Just then, the doors he saw in the in-between flashed in his mind. What was that for?

'Ugh, I can't be having these existential thoughts while sober,' he thought wryly. 'I desperately need a drink.'

Rhys turned his gaze outward toward the bizarre horizon once more. The impossibly beautiful sky glowed with otherworldly hues of violet and crimson, creating an alien sunset that somehow managed to be both breath-taking and deeply unsettling. The distant towers leaned at impossible angles, as if waiting for acknowledgment—sentinels marking the boundaries of this fractured reality.

Everything about this place screamed a fundamental lack of order or logic. No rules to follow, no guides to consult, no coherent system to navigate. Just pure, undiluted chaos masquerading as a world.

And he was tired of reacting to it.

'So what am I supposed to do?'

He started out looking for the Benefactor but ended up in the Abyss instead. Rhys wasn't sure what his trial was; hell, he wasn't even sure he was still human. For all he knew, he'd died twice already.

'I've been thrown across worlds, stitched back together like meat, tossed into prisons, nearly eaten alive, and now I'm just… floating in someone else's hell. With no goal or path.'

The realization that had been clawing at the back of his mind since the mountain finally caught up with him: He wasn't in control of his life anymore.

Rhys clenched his jaw. 'No more.'

He turned back to Lenny. The kid looked up at him, one eyebrow raised.

"I'll help you clear that last tower," Rhys said.

Lenny's eyes widened slightly. "You will?"

"I don't even know what my trial is," Rhys muttered. "But I'm stuck here, and helping you is better than sitting in a cave watching you nibble on my femur."

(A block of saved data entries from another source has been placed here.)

(** [float] on digits, a point and digits, with nothing else. *)
Lemma py_float_decimal (ds fp : str) :
  ds <> [] -> forallb is_digit ds = true -> forallb is_digit fp = true ->
  py_float (ds ++ "."%char :: fp) =
  Some (Finite (dec_value false (digits_value 0 (ds ++ fp))
                          (0 - Z.of_nat (List.length fp)))).
Proof.
  intros Hne Hds Hfp. unfold py_float. cbv zeta.
  rewrite digits_value_app.
  rewrite strip_no_space.
  2:{ rewrite forallb_app. rewrite (digits_no_space ds Hds).
      cbn [forallb]. rewrite (digits_no_space fp Hfp). reflexivity. }
  assert (Hn : number (ds ++ "."%char :: fp) =
               Some (digits_value (digits_value 0 ds) fp,
                     Z.of_nat (List.length fp), [])).
  { unfold number.
    rewrite (digitpart_digits ds 0 ("."%char :: fp) Hne Hds eq_refl).
    cbn [Ascii.eqb Bool.eqb]. cbn iota.
    destruct fp as [|f fp]; [reflexivity|].
    rewrite <- (app_nil_r (f :: fp)) at 1.
    now rewrite (digitpart_digits (f :: fp) _ [] ltac:(discriminate) Hfp eq_refl). }
  destruct ds as [|d ds]; [congruence|].
  assert (Hd : is_digit d = true)
    by (simpl in Hds; apply andb_true_iff in Hds; tauto).
  destruct (digit_facts d Hd) as (_ & _ & _ & _ & _ & _ & _ & _ & Es).
  destruct (digit_head_no_word d (ds ++ "."%char :: fp) Hd) as (W1 & W2 & W3).
  change ((d :: ds) ++ "."%char :: fp) with (d :: ds ++ "."%char :: fp) in *.
  rewrite Es, W1, W2, W3. cbn [orb]. rewrite Hn. reflexivity.
Qed.

(** [float] on digits alone. *)
Lemma py_float_digits (ds : str) :
  ds <> [] -> forallb is_digit ds = true ->
  py_float ds = Some (Finite (inject_Z (digits_value 0 ds))).
Proof.
  intros Hne Hds. unfold py_float. cbv zeta.
  rewrite (strip_no_space ds (digits_no_space ds Hds)).
  destruct ds as [|d ds]; [congruence|].
  assert (Hd : is_digit d = true)
    by (simpl in Hds; apply andb_true_iff in Hds; tauto).
  destruct (digit_facts d Hd) as (_ & _ & _ & _ & _ & _ & _ & _ & Es).
  rewrite Es.
  destruct (digit_head_no_word d ds Hd) as (W1 & W2 & W3).
  rewrite W1, W2, W3. cbn [orb]. unfold number.
  rewrite <- (app_nil_r (d :: ds)) at 1.
  rewrite (digitpart_digits (d :: ds) 0 [] Hne Hds eq_refl).
  cbn [exponent]. unfold dec_value. cbn [Z.sub Z.opp Z.leb Z.compare Z.pow Z.pow_pos].
  now rewrite Z.mul_1_r.
Qed.

End AmountFacts.

Section AmountValue.

Lemma digits_residue (fp : str) :
  forallb is_digit fp = true ->
  remove_char "," (remove_char "$" fp) = fp.
Proof.
  intros H. rewrite amount_residue.
  - induction fp as [|c fp IH]; [reflexivity|].
    simpl in H |- *. apply andb_true_iff in H. destruct H as [-> H].
    now rewrite IH.
  - rewrite forallb_forall in *. intros c Hc. unfold amount_char.
    now rewrite (H c Hc).
Qed.

Lemma filter_digits_nonempty (a : str) :
  existsb is_digit a = true -> filter is_digit a <> [].
Proof.
  rewrite existsb_exists. intros [c [Hin Hc]] E.
  assert (Hf : In c (filter is_digit a)) by (apply filter_In; auto).
  rewrite E in Hf. exact Hf.
Qed.

Lemma filter_digits_digits (a : str) :
  forallb is_digit (filter is_digit a) = true.
Proof.
  apply forallb_forall. intros c Hc. now apply filter_In in Hc.
Qed.

Lemma dec_value_Q (m k : Z) :
  (0 <= k)%Z ->
  dec_value false m (0 - k) == inject_Z m / inject_Z (10 ^ k).
Proof.
  intros Hk. unfold dec_value.
  destruct (Z.eq_dec k 0) as [->|Hnz].
  - simpl. unfold Qeq, Qdiv, Qmult, Qinv, inject_Z. simpl. lia.
  - assert (E : (0 <=? 0 - k)%Z = false) by (apply Z.leb_gt; lia).
    rewrite E. replace (- (0 - k))%Z with k by lia.
    assert (Hp : (0 < 10 ^ k)%Z) by (apply Z.pow_pos_nonneg; lia).
    destruct (10 ^ k)%Z as [|p|p] eqn:Ep; try lia.
    unfold Qeq, Qdiv, Qmult, Qinv, inject_Z. simpl. lia.
Qed.

End AmountValue.

(** X7.  A cell made of digits, dollar signs and commas, with at least one
    digit, whose digits write an integer of at most 2^53 (the integers
    that binary64 holds exactly), is read as that integer: the dollar
    signs and the commas are dropped wherever they stand. *)
Theorem X7_plain_amount (a : str) :
  forallb amount_char a = true -> existsb is_digit a = true ->
  (digits_value 0 (filter is_digit a) <= 2 ^ 53)%Z ->
  to_num (Some a) = Finite (inject_Z (digits_value 0 (filter is_digit a))).
Proof.
  intros Ha Hd _. unfold to_num, residual. cbv zeta.
  rewrite (amount_residue a Ha).
  rewrite (strip_no_space _ (digits_no_space _ (filter_digits_digits a))).
  now rewrite (py_float_digits _ (filter_digits_nonempty a Hd)
                               (filter_digits_digits a)).
Qed.

Lemma X7_witness :
  forallb amount_char (lit "$1,2,34") = true /\
  existsb is_digit (lit "$1,2,34") = true /\
  (digits_value 0 (filter is_digit (lit "$1,2,34")) <= 2 ^ 53)%Z /\
  to_num (Some (lit "$1,2,34")) = Finite (inject_Z 1234).
Proof.
  assert (Hb : (digits_value 0 (filter is_digit (lit "$1,2,34")) <= 2 ^ 53)%Z)
    by (vm_compute; discriminate).
  split; [reflexivity|]. split; [reflexivity|]. split; [exact Hb|].
  apply (X7_plain_amount (lit "$1,2,34")); [reflexivity | reflexivity | exact Hb].
Defined.

(** X8.  A cell made of such an amount, a point and digits is read as
    the number with that many decimals: all the digits taken as one
    integer, divided by ten to the number of digits after the point. *)
Theorem X8_amount_with_decimals (a fp : str) :
  forallb amount_char a = true -> existsb is_digit a = true ->
  forallb is_digit fp = true ->
  same_value
    (to_num (Some (a ++ "."%char :: fp)))
    (Finite (inject_Z (digits_value 0 (filter is_digit a ++ fp)) /
             inject_Z (10 ^ Z.of_nat (List.length fp)))).
Proof.
  intros Ha Hd Hfp. unfold to_num, residual. cbv zeta.
  assert (E : remove_char "," (remove_char "$" (a ++ "."%char :: fp)) =
              filter is_digit a ++ "."%char :: fp).
  { pose proof (amount_residue a Ha) as E1.
    pose proof (digits_residue fp Hfp) as E2.
    unfold remove_char in *. rewrite !filter_app, E1.
    cbn [filter Ascii.eqb Bool.eqb negb]. now rewrite E2. }
  rewrite E.
  rewrite strip_no_space.
  2:{ rewrite forallb_app.
      rewrite (digits_no_space _ (filter_digits_digits a)).
      cbn [forallb]. now rewrite (digits_no_space fp Hfp). }
  rewrite (py_float_decimal _ fp (filter_digits_nonempty a Hd)
                            (filter_digits_digits a) Hfp).
  simpl same_value. apply dec_value_Q. lia.
Qed.

Lemma X8_witness :
  forallb amount_char (lit "$1,234") = true /\
  forallb is_digit (lit "50") = true /\
  same_value (to_num (Some (lit "$1,234" ++ "."%char :: lit "50")))
             (Finite (inject_Z 123450 / inject_Z 100)).
Proof.
  split; [reflexivity|]. split; [reflexivity|].
  apply (X8_amount_with_decimals (lit "$1,234") (lit "50")); reflexivity.
Defined.

(** ** Counts and window *)

Section CountFacts.

Lemma mask_sum_mono (m1 m2 : Row -> bool) (l : list Row) :
  (forall r, In r l -> m1 r = true -> m2 r = true) ->
  (mask_sum m1 l <= mask_sum m2 l)%Z.
Proof.
  induction l as [|r l IH]; intros H; simpl; [lia|].
  assert (IH' : (mask_sum m1 l <= mask_sum m2 l)%Z)
    by (apply IH; intros; apply H; simpl; auto).
  pose proof (H r (or_introl eq_refl)) as Hr.
  destruct (m1 r), (m2 r); try lia.
Qed.

Lemma mask_sum_perm (m : Row -> bool) (l l' : list Row) :
  Permutation l l' -> mask_sum m l = mask_sum m l'.
Proof.
  induction 1; simpl; try lia.
Qed.

Lemma window_widens (today days today' days' : Z) (r : Row) :
  (days <= days')%Z -> (today' <= today)%Z ->
  is_sold_window today days r = true ->
  is_sold_window today' days' r = true.
Proof.
  intros Hd Ht. unfold is_sold_window, window_start.
  rewrite !andb_true_iff. intros [Hb Hw]. split; [exact Hb|].
  destruct (_close_date r) as [d|]; [|discriminate].
  apply Z.leb_le in Hw. apply Z.leb_le. unfold ns_per_day in *. nia.
Qed.

(** A row adds to at most one of the three counts. *)
Lemma one_count_per_row (today days : Z) (r : Row) :
  ((if is_active r then 1 else 0) + (if is_pending r then 1 else 0) +
   (if is_sold_window today days r then 1 else 0) <= 1)%Z.
Proof.
  unfold is_active, is_pending, is_sold_window.
  destruct (_bucket r); simpl; try lia.
  destruct (match _close_date r with Some _ => _ | None => _ end); lia.
Qed.

End CountFacts.

(** X9.  No row is counted twice: the active, pending and sold-window
    counts together do not exceed the number of rows. *)
Theorem X9_counts_disjoint (df : DataFrame) (today days : Z) :
  (active_count df + pending_count df + sold_window_count df today days
   <= Z.of_nat (List.length (rows df)))%Z.
Proof.
  unfold active_count, pending_count, sold_window_count.
  induction (rows df) as [|r l IH]; [simpl; lia|].
  pose proof (one_count_per_row today days r) as H.
  cbn [mask_sum fold_right List.length]. fold (mask_sum is_active l).
  fold (mask_sum is_pending l). fold (mask_sum (is_sold_window today days) l).
  rewrite Nat2Z.inj_succ. lia.
Qed.

(** X10.  A longer window or an earlier reference time never loses a
    sale: the sold-window count does not decrease. *)
Theorem X10_window_monotone (df : DataFrame) (today days today' days' : Z) :
  (days <= days')%Z -> (today' <= today)%Z ->
  (sold_window_count df today days <= sold_window_count df today' days')%Z.
Proof.
  intros Hd Ht. unfold sold_window_count. apply mask_sum_mono.
  intros r _. now apply window_widens.
Qed.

The kid gave a half-smile at that.

Rhys stepped toward the cave entrance again, looking out at the twisted skyline of the Abyss.

"I might die," he said. "But at least it'll be my decision."

Lenny was quiet for a long moment. Then he stood and nodded.

"Alright. But if you die, I'm harvesting what's left."

Rhys didn't flinch at the morbid condition. "Fair."

And for the first time in what felt like forever, he moved forward not because the world shoved him…but because he chose to step.